Here is my code (that caused a timeout error on line 21):
var req = WebRequest.Create("https://SomeWebsiteWithXhtmlDTDAndMalformedXhtml.com");
using (var res = req.GetResponse())
{
using (Stream responseStream = res.GetResponseStream())
{
using (StreamReader reader = new StreamReader(responseStream))
{
using (SgmlReader sgmlReader = new SgmlReader())
{
sgmlReader.DocType = "HTML";
sgmlReader.WhitespaceHandling = WhitespaceHandling.All;
sgmlReader.CaseFolding = Sgml.CaseFolding.ToLower;
sgmlReader.InputStream = reader;
// create document
XmlDocument doc = new XmlDocument();
doc.NameTable.Add("http://www.w3.org/1999/xhtml");
doc.PreserveWhitespace = true;
doc.XmlResolver = null;
doc.Load(sgmlReader);
return doc;
}
}
}
}
Because of the malformed document (many of the tags were missing their closing tag - or specifically, one of the meta tags was missing it's ending slash. For example, rather than this:
<meta name="viewport" content="width=device-width, initial-scale=1.0" />
it used
<meta name="viewport" content="width=device-width, initial-scale=1.0">
Notice that the last slash is missing, making this an invalid XHTML element. Even though SgmlReader
is supposed to "fix" these types of issues, it seems that the DTD was causing the issue.

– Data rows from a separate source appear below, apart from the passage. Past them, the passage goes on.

(* ===== verification/Exchange.v ===== *)
(** A request served without interference: what a correct exchange of an authorization
    code obtains. *)
From S2P Require Import Prelude GoStrings GoCrypto OAuthStore OAuthStoreProps Session RateLimit Identity Client Authorize Access AuditLog Http HttpWp Tokens TokensProps.
Local Open Scope Z_scope.
Local Open Scope string_scope.

Section Exchange.
Context `{MapRange, UnicodeTables, MailParser, TokenSigner} (cfg : Config).

(** The program served alone. *)
Fixpoint alone {A} (p : Prog A) (w : World) : World * A :=
  match p with
  | Ret a => (w, a)
  | Do q k => let r := perform w q in alone (k r.2) r.1
  end.

Lemma alone_bind {A B} (p : Prog A) (f : A → Prog B) w : alone (bind p f) w = let s := alone p w in alone (f s.2) s.1.
Proof. revert w. induction p as [a|q k IH]; intros w; simpl; [done|]. apply IH. Qed.

Lemma alone_try {A B} (p : Prog (B + A)) (f : A → Prog B) w w1 a :
  alone p w = (w1, inr a) → alone (try p f) w = alone (f a) w1.
Proof. intros Hp. unfold try. by rewrite alone_bind, Hp. Qed.

Lemma alone_runs {A} (p : Prog A) w : ∃ tr, runs eq p w tr (alone p w).1 (alone p w).2.
Proof.
  revert w. induction p as [a|q k IH]; intros w; simpl; [exists []; constructor|].
  destruct (IH (perform w q).2 (perform w q).1) as [tr Htr]. eexists. econstructor; [done|apply surjective_pairing|done].
Qed.

(** ** The checks pass *)

(** The rate limiter lets the request of this address go on. *)
Definition rate_allows (w : World) (rq : HttpRequest) : Prop :=
  ∃ d, (RateLimit.Allow (w_rate w) "oauth.source" (if decide (rq_IPAddress rq = "") then "<unknown>" else rq_IPAddress rq)
          (cfg_OAuth cfg) (w_now w)).2 = Ok d ∧ (IsZero (d_ResetAt d) = true ∨ d_Allowed d = true).

(** Credentials that the client is registered with. *)
Definition good_credentials (w : World) (rq : HttpRequest) (body : Values) (c : Client) : Prop :=
  ∃ id secret method, presents rq body id secret method ∧ method = EffectiveTokenEndpointAuthMethod c ∧
    (length (default [] (body !! "client_id")) ≤ 1)%nat ∧
    (method = TokenEndpointAuthSecretBasic → default [] (body !! "client_secret") = [] ∧
       (TrimSpace (Get body "client_id") = "" ∨ TrimSpace (Get body "client_id") = id)) ∧
    FindClient (w_clients w) id = Ok c ∧ c_Enabled c = true ∧ SupportsOAuth c = true ∧
    (c_ApplicationType c = ApplicationConfidential → validOAuthClientSecret c secret = true).

Lemma alone_form w rq p :
  HasPrefix (rq_ContentType rq) "application/x-www-form-urlencoded" = true → ParseForm rq = Some p → rate_allows w rq →
  ∃ v, alone (oauth_form cfg rq) w = (set_rate v w, inr p).
Proof.
  intros Hct Hform (d & Hd & Hok). eexists. unfold oauth_form. rewrite Hct, Hform. destruct p as [body form]. simpl negb. cbv iota.
  erewrite alone_try; [reflexivity|]. unfold pass. rewrite alone_bind. unfold allowOAuthAttempt, allowRateLimitedRequest. simpl.
  rewrite Hd. destruct (IsZero (d_ResetAt d)); simpl; [done|]. destruct Hok as [|Hok]; [done|]. by rewrite Hok.
Qed.

Lemma alone_authenticate w rq body c : good_credentials w rq body c → alone (authenticateOAuthClient rq body) w = (w, inr c).
Proof.
  intros (id & secret & method & Hp & Hmethod & Hids & Hbasic & Hfind & Hon & Hoauth & Hsecret).
  assert (alone (check_client id secret (EffectiveTokenEndpointAuthMethod c)) w = (w, inr c)) as Hlook.
  { unfold check_client. simpl. rewrite Hfind, Hon, Hoauth. simpl. rewrite decide_False by auto.
    case_bool_decide; [|done]. by rewrite Hsecret. }
  unfold authenticateOAuthClient. destruct Hp as [id secret Hc|secret Hc Hs|Hc Hs]; rewrite Hc.
  - destruct (Hbasic eq_refl) as [Hnone Hid]. rewrite Hnone. rewrite decide_False by (simpl; lia). simpl.
    rewrite bool_decide_eq_false_2 by naive_solver. by rewrite Hmethod.
  - rewrite Hs. simpl. rewrite decide_False by lia. simpl. replace (Get body "client_secret") with secret by (unfold Get; by rewrite Hs).
    by rewrite Hmethod.
  - rewrite Hs. simpl. rewrite decide_False by lia. simpl. by rewrite Hmethod.
Qed.

(** The user of a grant is active, the session it is bound to is active, and the consent
    covers its scope. *)
Definition grant_valid (w : World) (u c s : string) (scope : list string) (user : User) : Prop :=
  FindUser (w_users w) u = Ok user ∧ u_Status user = UserActive ∧
  (s ≠ "" → SessionIsActive (w_sessions w) u s (w_now w) = Ok true) ∧
  ∃ consent, FindConsent (w_oauth w) u c = Ok consent ∧ scope ⊆ co_Scopes consent.

Lemma alone_validate w u c s scope user :
  grant_valid w u c s scope user → alone (validateOAuthUserGrant u c s scope) w = (w, Ok user).
Proof.
  intros (Hu & Hactive & Hs & consent & Hc & Hscope). unfold validateOAuthUserGrant. simpl. rewrite Hu, decide_False by auto.
  apply ScopesCover_subseteq in Hscope.
  case_decide; simpl; rewrite ?Hs by done; simpl; rewrite Hc; unfold Covers; by rewrite Hscope.
Qed.

Lemma alone_issue w b rest c u s f scope :
  w_random w = Some b :: rest →
  ∃ v m, issued_for c u s f scope v ∧ at_Hash v = HashToken (RawURLEncoding_EncodeToString b) ∧ at_IssuedAt v = w_now w ∧
    m !! "access_token" = Some (VString (RawURLEncoding_EncodeToString b)) ∧
    alone (issueAccessToken c u s f scope) w =
      (set_oauth (SaveAccessToken (w_oauth w) v).1 (set_random rest w), Ok m).
Proof.
  intros Hr. unfold issueAccessToken. cbn [alone perform]; unfold read_random; rewrite Hr. simpl. eexists _, _.
  split; [|split; [|split; [|split; [|reflexivity]]]]; done.
Qed.

(** The signer signs, whatever its state. *)
Definition signer_works : Prop := ∀ sg t claims, ∃ sg' jwt, signer_Sign sg t claims = (sg', Ok jwt).

Lemma alone_entitlements w claims u c scope :
  is_ok (Access.Effective (w_access w) u c (w_now w)) = true →
  ∃ claims', alone (addEntitlementClaims claims u c scope) w = (w, Ok claims').
Proof.
  intros He. unfold addEntitlementClaims. destruct (Contains scope "roles"); simpl; [|by eexists].
  destruct (Effective _ _ _ _); [by eexists|done].
Qed.

Lemma save_oidc_session r v :
  (SaveOIDCClientSession r v).2 = Ok () ∧ accessTokens (SaveOIDCClientSession r v).1 = accessTokens r.
Proof. unfold SaveOIDCClientSession. by destruct (list_find _ _) as [[]|]. Qed.

Lemma alone_sign w c user u s nonce scope t methods level response :
  signer_works → is_ok (Access.Effective (w_access w) (u_ID user) (c_ID c) (w_now w)) = true →
  ∃ w' r, alone (sign_id_token cfg c user u s nonce scope t methods level response) w = (w', Ok r) ∧
    accessTokens (w_oauth w') = accessTokens (w_oauth w) ∧
    ("openid" ∈ scope → is_Some (r !! "id_token")) ∧ ∀ k, k ≠ "id_token" → r !! k = response !! k.
Proof.
  intros Hsign He. unfold sign_id_token. destruct (Contains scope "openid") eqn:Eo; simpl; cycle 1.
  { eexists _, _. apply Contains_false in Eo. by split_and!. }
  rewrite alone_bind. destruct (alone_entitlements w (id_token_claims cfg c user s nonce scope t methods level (w_now w))
    (u_ID user) (c_ID c) scope He) as [claims ->]. simpl.
  destruct (Hsign (w_signer w) (w_now w) claims) as (sg & jwt & Hs). rewrite Hs. simpl.
  case_decide; simpl.
  1: match goal with |- context [SaveOIDCClientSession ?r ?v] => destruct (save_oidc_session r v) as [Hok Htokens]; rewrite Hok end.
  all: eexists _, _; split; [reflexivity|]; split; [done|].
  all: split; intros; (rewrite lookup_insert_eq; by eexists) || by rewrite lookup_insert_ne by done.
Qed.

(** The bytes drawn for the access token, when three draws succeed: with a refresh token,
    they are the third. *)
Definition access_bytes (c : Client) (b1 b2 b3 : list Z) : list Z :=
  if SupportsGrant c GrantRefreshToken then b3 else b1.

Lemma alone_draw w c b1 b2 b3 rest :
  w_random w = Some b1 :: Some b2 :: Some b3 :: rest → RawURLEncoding_EncodeToString b1 ≠ "" →
  ∃ raw family rest', alone (draw_refresh c true) w = (set_random (Some (access_bytes c b1 b2 b3) :: rest') w, Ok (raw, family)) ∧
    (SupportsGrant c GrantRefreshToken = true → raw ≠ "").
Proof.
  intros Hr Hb. unfold draw_refresh, access_bytes. destruct (SupportsGrant c GrantRefreshToken); cbn [andb alone perform].
  - unfold read_random. rewrite Hr. simpl. by eexists _, _, rest.
  - exists "", "", (Some b2 :: Some b3 :: rest). destruct w. simpl in *. by subst.
Qed.

Lemma alone_save_refresh w c u s raw family scope m :
  ∃ w' m', alone (save_refresh c u s raw family scope m) w = (w', Ok m') ∧
    w_access w' = w_access w ∧ w_now w' = w_now w ∧ accessTokens (w_oauth w') = accessTokens (w_oauth w) ∧
    (raw ≠ "" → is_Some (m' !! "refresh_token")) ∧ m' !! "access_token" = m !! "access_token".
Proof.
  unfold save_refresh. case_decide; simpl; eexists _, _; split; try reflexivity; split_and!; try done.
  all: intros; (rewrite lookup_insert_eq; by eexists) || by rewrite lookup_insert_ne by done.
Qed.

Lemma alone_user_tokens w c u s scope nonce t methods level user b1 b2 b3 rest :
  signer_works → grant_valid w u (c_ID c) s scope user →
  is_ok (Access.Effective (w_access w) (u_ID user) (c_ID c) (w_now w)) = true →
  w_random w = Some b1 :: Some b2 :: Some b3 :: rest → RawURLEncoding_EncodeToString b1 ≠ "" →
  let raw := RawURLEncoding_EncodeToString (access_bytes c b1 b2 b3) in
  ∃ w' m v family, alone (issueUserTokens cfg c u s scope nonce t methods level true) w = (w', Ok m) ∧
    issued_for c u s family scope v ∧ at_Hash v = HashToken raw ∧ at_IssuedAt v = w_now w ∧
    accessTokens (w_oauth w') = accessTokens (SaveAccessToken (w_oauth w) v).1 ∧
    m !! "access_token" = Some (VString raw) ∧
    (SupportsGrant c GrantRefreshToken = true → is_Some (m !! "refresh_token")) ∧
    ("openid" ∈ scope → is_Some (m !! "id_token")).
Proof.
  intros Hsign Hgrant Hacc Hr Hb raw. unfold issueUserTokens.
  rewrite alone_bind, (alone_validate _ _ _ _ _ _ Hgrant). cbn [fst snd].
  destruct (alone_draw w c b1 b2 b3 rest Hr Hb) as (refresh & family & rest' & Hdraw & Hraw).
  rewrite alone_bind, Hdraw. cbn [fst snd].
  destruct (alone_issue (set_random (Some (access_bytes c b1 b2 b3) :: rest') w) (access_bytes c b1 b2 b3) rest' c u s family scope eq_refl)
    as (v & m & Hv & Hhash & Hat & Hm & Hissue).
  rewrite alone_bind, Hissue. cbn [fst snd].
  match type of Hissue with _ = (?w2, _) => destruct (alone_save_refresh w2 c u s refresh family scope m) as (w3 & m3 & Hsave & Ha3 & Hn3 & Ht3 & Hr3 & Hm3) end.
  rewrite alone_bind, Hsave. cbn [fst snd].
  destruct (alone_sign w3 c user u s nonce scope t methods level m3 Hsign) as (w4 & m4 & Hlast & Ht4 & Hid & Hkeep).
  { by rewrite Ha3, Hn3. }
  rewrite Hlast. eexists _, _, v, family. split; [reflexivity|]. split_and!; try done.
  - by rewrite Ht4, Ht3.
  - by rewrite Hkeep, Hm3 by done.
  - intros Hs. rewrite Hkeep by done. auto.
Qed.

(** ** The exchange *)

(** A token request that redeems a code is in order: the form, the client, the code with
    its verifier and address, the user's grant, and the services it calls. *)
Record exchange_ready (w : World) (rq : HttpRequest) (body form : Values) (c : Client) (record : AuthorizationCode) (user : User) : Prop := {
  er_form : HasPrefix (rq_ContentType rq) "application/x-www-form-urlencoded" = true ∧ ParseForm rq = Some (body, form);
  er_rate : rate_allows w rq;
  er_client : good_credentials w rq body c;
  er_grant : Get form "grant_type" = GrantAuthorizationCode ∧ SupportsGrant c GrantAuthorizationCode = true;
  er_fields : Get form "code" ≠ "" ∧ Get form "redirect_uri" ≠ "" ∧ ValidCodeVerifier (Get form "code_verifier") = true;
  er_code : (ConsumeAuthorizationCode (w_oauth w) (HashToken (Get form "code")) (c_ID c) (Get form "redirect_uri")
               (RawURLEncoding_EncodeToString (sha256 (bytes (Get form "code_verifier")))) (w_now w)).2 = Ok record;
  er_user : grant_valid w (ac_UserID record) (c_ID c) (ac_SessionID record) (ac_Scope record) user;
  er_access : is_ok (Access.Effective (w_access w) (u_ID user) (c_ID c) (w_now w)) = true;
}.

Lemma fresh_token_found r v now :
  (∀ t, t ∈ accessTokens r → at_Hash (mat_token t) ≠ at_Hash v) → now < at_ExpiresAt v →
  ∀ r', accessTokens r' = accessTokens (SaveAccessToken r v).1 → FindAccessToken r' (at_Hash v) now = Ok v.
Proof.
  intros Hfresh Hexp r' Heq. unfold FindAccessToken. rewrite Heq. simpl.
  destruct (list_find _ _) as [[i t]|] eqn:E.
  - apply list_find_Some in E as (Hi%list_elem_of_lookup_2 & (Hh & _) & _).
    apply elem_of_app in Hi as [Hi| ->%list_elem_of_singleton]; [by apply Hfresh in Hi|done].
  - apply list_find_None in E. rewrite Forall_app, Forall_singleton in E. destruct E as [_ []]. simpl. split_and!; [done..|].
    by apply After_true.
Qed.

(** C5. A correct exchange succeeds: served without interference, a token request that
    is in order obtains status 200 and an access token that the store knows, for the
    code's user, session and scope and this client; a refresh token when the client may
    refresh, and an ID token when the scope asks for one. *)
Theorem code_exchange_succeeds w rq body form c record user b1 b2 b3 rest :
  signer_works → exchange_ready w rq body form c record user →
  w_random w = Some b1 :: Some b2 :: Some b3 :: rest → RawURLEncoding_EncodeToString b1 ≠ "" → 0 < AccessTokenLifetime c →
  let raw := RawURLEncoding_EncodeToString (access_bytes c b1 b2 b3) in
  (∀ t, t ∈ accessTokens (w_oauth w) → at_Hash (mat_token t) ≠ HashToken raw) →
  ∃ w' m v, alone (token cfg rq) w = (w', writeJSON 200 m) ∧
    m !! "access_token" = Some (VString raw) ∧ FindAccessToken (w_oauth w') (HashToken raw) (w_now w) = Ok v ∧
    (∃ family, issued_for c (ac_UserID record) (ac_SessionID record) family (ac_Scope record) v) ∧
    (SupportsGrant c GrantRefreshToken = true → is_Some (m !! "refresh_token")) ∧
    ("openid" ∈ ac_Scope record → is_Some (m !! "id_token")).
Proof.
  intros Hsign [[Hct Hform] Hrate Hclient [Hg Hsup] (Hcode & Huri & Hver) Hcons Huser Hacc] Hrnd Hb1 Hlife raw Hfresh.
  destruct (alone_form w rq _ Hct Hform Hrate) as [v0 Hf].
  unfold token. erewrite alone_try by exact Hf. cbv beta iota. erewrite alone_try by (apply alone_authenticate; exact Hclient).
  rewrite decide_True by exact Hg. unfold authorizationCodeToken. rewrite Hsup. simpl negb. cbv iota.
  rewrite !bool_decide_eq_false_2 by done. rewrite Hver. cbn [orb negb alone perform typed_step fst snd].
  change (w_oauth (set_rate v0 w)) with (w_oauth w). change (w_now (set_rate v0 w)) with (w_now w).
  destruct (ConsumeAuthorizationCode _ _ _ _ _ _) as [r' res] eqn:Ec in Hcons |- *. simpl in Hcons. subst res. cbn [fst snd].
  apply consume_live in Ec as (i & rec & _ & _ & _ & _ & _ & _ & _ & _ & ->).
  match goal with |- context [alone _ ?w1] => 
    destruct (alone_user_tokens w1 c (ac_UserID record) (ac_SessionID record) (ac_Scope record) (ac_Nonce record)
      (ac_AuthenticatedAt record) (ac_AuthMethods record) (ac_AssuranceLevel record) user b1 b2 b3 rest Hsign)
    as (w' & m & v & family & Hrun & Hv & Hhash & Hat & Htokens & Hm & Hrefresh & Hid); [exact Huser|exact Hacc|exact Hrnd|exact Hb1|] end.
  rewrite alone_bind, Hrun. exists w', m, v. split; [reflexivity|]. split; [done|].
  split; [|split; [by exists family|done]]. change (HashToken raw) with (HashToken (RawURLEncoding_EncodeToString (access_bytes c b1 b2 b3))). rewrite <- Hhash.
  eapply fresh_token_found; [by rewrite Hhash|destruct Hv as (_ & _ & _ & _ & _ & ->); rewrite Hat; simpl; lia|exact Htokens].
Qed.
End Exchange.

The fix involved breaking out the call to the web page from the WebRequest
object to using the System.Net.WebClient
class to grab the page as a string and read it in that way.
Here is the replacement code.
using (WebClient client = new WebClient())
{
string fipsDoc = client.DownloadString("https://SomeWebsiteWithXhtmlDTDAndMalformedXhtml.com");
fipsDoc = fipsDoc.Substring(fipsDoc.IndexOf(Environment.NewLine) + Environment.NewLine.Length);
StringReader reader = new StringReader(fipsDoc);
using (SgmlReader sgmlReader = new SgmlReader())
{
sgmlReader.DocType = "HTML";
sgmlReader.CaseFolding = Sgml.CaseFolding.ToLower;
sgmlReader.InputStream = reader;
// create document
XmlDocument doc = new XmlDocument();
doc.PreserveWhitespace = false;
doc.XmlResolver = null;
doc.Load(sgmlReader);
return doc;
}
}
The fix is in line #4 - I simply removed the first line of code from the file. That's where the DTD was being defined. I don't know for sure why it was causing a timeout, but I'm guessing it has something to do with the fact that SgmlReader
was making assumptions about the content.
I'm a bit unhappy that I had to read it in as a string, manipulate it, then pass it through a StringReader
, into the SgmlReader
, and finally into the document, only then to get processed by my business logic. However, this solution works for my specific use case, so I'm not going to sweat it.